Years ago, clinical trials offered a last ray of hope to the sickest cancer patients when conventional treatment failed. Today, clinical trials number in the thousands and some patients with common cancers can even enroll in a clinical trial as a first treatment20. Unfortunately, many cancer patients and their families do not understand clinical trials. Our goal is to de-mystify clinical trials so that they are understood and not feared. Here are some of the most common myths:


Since the treatments are randomly assigned, I might get a placebo, or sugar pill, instead of the new treatment. I will be no better off – and possibly even worse off – if I enroll in a trial.


Placebos are rarely used in cancer treatment. Your well-being is a top priority. You will either receive the experimental treatment or the current best standard treatment available so researchers can determine which is more effective.


I’m going to be treated like a guinea pig.


Not so. You will receive continuous, superior health care by a medical team specially trained to treat cancer. You will be regularly monitored by a research nurse that is assigned to you. A recent survey of cancer patients found that 97 percent of the respondents said that they received excellent or good quality care, and were treated with “dignity and respect.” 21


My insurance won’t cover the cost of a clinical trial.


Since medical research is regulated and closely evaluated, many insurance providers cover it.

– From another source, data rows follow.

Definition updateImpl (o : nat) (tag dataAddr : Z) (data : list Z) (count : Z) : MM Z :=
  b ← this o;
  if mLocked b then mret INVALID_OPERATION else
  let type := get_camera_metadata_tag_type tag in
  if type =? -1 then mret BAD_VALUE else
  bufferSize ← (match mBuffer b with None => mret null_error | Some a => p ← deref a; mret (get_camera_metadata_size p) end);
  let bufAddr := default 0 (mBuffer b) in
  if (dataAddr >? bufAddr) && (dataAddr <? u32 (bufAddr + bufferSize)) then mret INVALID_OPERATION else
  res ← resizeIfNeeded o 1 (calculate_camera_metadata_entry_data_size type count);
  if negb (res =? OK) then mret res else
  b ← this o;
  found ← find_in (mBuffer b) tag;
  match found with
  | inl e =>
      if e =? NAME_NOT_FOUND then
        a ← lift (mBuffer b); p ← deref a; let '(res, p') := add_camera_metadata_entry p tag data in store a p';; mret res
      else mret e
  | inr (index, _) =>
      a ← lift (mBuffer b); p ← deref a; let '(res, p') := update_camera_metadata_entry p index data in store a p';; mret res
  end.

(** All seven overloads. *)
Definition update (o : nat) (tag dataAddr : Z) (d : md_data) : MM Z :=
  b ← this o;
  if mLocked b then mret INVALID_OPERATION else
  let res := checkType tag (expected_type d) in
  if negb (res =? OK) then mret res else updateImpl o tag dataAddr (data_bytes d) (data_count d).

Definition exists_ (o : nat) (tag : Z) : MM bool :=
  b ← this o; r ← find_in (mBuffer b) tag; mret (match r with inl _ => false | inr _ => true end).

(** The data of the entry; an entry of count 0 is [None]. *)
Definition find (o : nat) (tag : Z) : MM (option (list Z)) :=
  b ← this o;
  if mLocked b then mret None else
  r ← find_in (mBuffer b) tag; mret (match r with inl _ => None | inr (_, d) => Some d end).
Definition find_const (o : nat) (tag : Z) : MM (option (list Z)) :=
  b ← this o; r ← find_in (mBuffer b) tag; mret (match r with inl _ => None | inr (_, d) => Some d end).

Definition erase (o : nat) (tag : Z) : MM Z :=
  b ← this o;
  if mLocked b then mret INVALID_OPERATION else
  found ← find_in (mBuffer b) tag;
  match found with
  | inl e => mret (if e =? NAME_NOT_FOUND then OK else e)
  | inr (index, _) =>
      a ← lift (mBuffer b); p ← deref a; let '(res, p') := delete_camera_metadata_entry p index in store a p';; mret res
  end.
End Box.

(** ** In a parcel *)

Section BoxParcel.
Context `{PacketLib} `{BlobParcel}.
Abbreviation BM := (ST (bparcel * mworld)).

Definition in_parcel {A} (f : bparcel → A * bparcel) : BM A := λ s, let '(a, p) := f s.1 in Some (a, (p, s.2)).
Definition in_world {A} (m : ST mworld A) : BM A := λ s, '(a, w) ← m s.2; Some (a, (s.1, w)).

Definition ALIGN_TO (val alignment : Z) : Z := Z.land (u32 (val + (alignment - 1))) (Z.lnot (alignment - 1)).

(** The error of [writeBlob] is replaced by that of the last write. *)
Definition write_blob (size : Z) (data : list Z) : BM Z := λ s,
  match b_writeBlob size s.1 with
  | inl _ => Some (0, s)
  | inr (addr, mem) =>
      let offset := u32 (ALIGN_TO addr metadata_alignment - addr) in
      mem ← stn mem offset data; Some (offset, (b_fill mem s.1, s.2))
  end.
Definition writeToParcel_static (metadata : option Z) : BM Z :=
  match metadata with
  | None => in_parcel (b_writeInt32 0)
  | Some a =>
      p ← in_world (deref a);
      let blobSize := u32 (blen (compact p) + metadata_alignment) in
      res ← in_parcel (b_writeInt32 (i32 blobSize));
      if negb (res =? OK) then mret res else
      offset ← write_blob blobSize (compact p);
      in_parcel (b_writeInt32 (i32 offset))
  end.
Definition writeToParcel (o : nat) : BM Z := b ← in_world (this o); writeToParcel_static (mBuffer b).

Definition read_blob (size : Z) : BM (Z + list Z) := λ s,
  match b_readBlob size s.1 with inl e => Some (inl e, s) | inr (bytes, p) => Some (inr bytes, (p, s.2)) end.

(** The part between the blob and its release. *)
Definition read_metadata (blobSize : Z) : BM (Z * option Z) :=
  r ← read_blob blobSize;
  match r with
  | inl err => mret (err, None)
  | inr blob =>
      '(err, offsetTmp) ← in_parcel b_readInt32;
      if negb (err =? OK) then mret (err, None) else
      let offset := u32 offsetTmp in
      if offset >=? metadata_alignment then mret (BAD_VALUE, None) else
      bytes ← lift (ldn blob offset (blobSize - metadata_alignment));
      match checked bytes with
      | None => mret (BAD_VALUE, None)
      | Some p =>
          a ← in_world (new_packet (get_camera_metadata_entry_capacity p) (get_camera_metadata_data_capacity p) p);
          mret (match a with None => (BAD_VALUE, None) | Some a => (OK, Some a) end)
      end
  end.
(** [out]: whether the caller wants the packet. *)
Definition readFromParcel_static (out : bool) : BM (Z * option Z) :=
  '(err, blobSizeTmp) ← in_parcel b_readInt32;
  if negb (err =? OK) then mret (err, None) else
  let blobSize := u32 blobSizeTmp in
  if blobSize =? 0 then mret (OK, None) else
  if blobSize <=? metadata_alignment then mret (BAD_VALUE, None) else
  '(err, metadata) ← read_metadata blobSize;
  if out then mret (err, metadata) else
  (match metadata with None => mret () | Some a => in_world (free_camera_metadata a) end);; mret (err, None).
Definition readFromParcel (o : nat) : BM Z :=
  b ← in_world (this o);
  if mLocked b then mret INVALID_OPERATION else
  '(res, buffer) ← readFromParcel_static true;
  if negb (res =? OK) then mret res else
  in_world (clear o;; set_mBuffer o buffer);; mret OK.
End BoxParcel.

In fact, 79 percent of survey respondents who enrolled in cancer clinical trials reported that their costs were covered by their insurance plan22. Many states have passed laws to require that insurers cover the routine expenses of clinical trials. In June 2000, Medicare was directed to cover the patient care costs of a clinical trial23. Information about what Medicare will cover can be found on the Centers for Medicare & Medicaid (formerly the Health Care Financing Administration) Web site.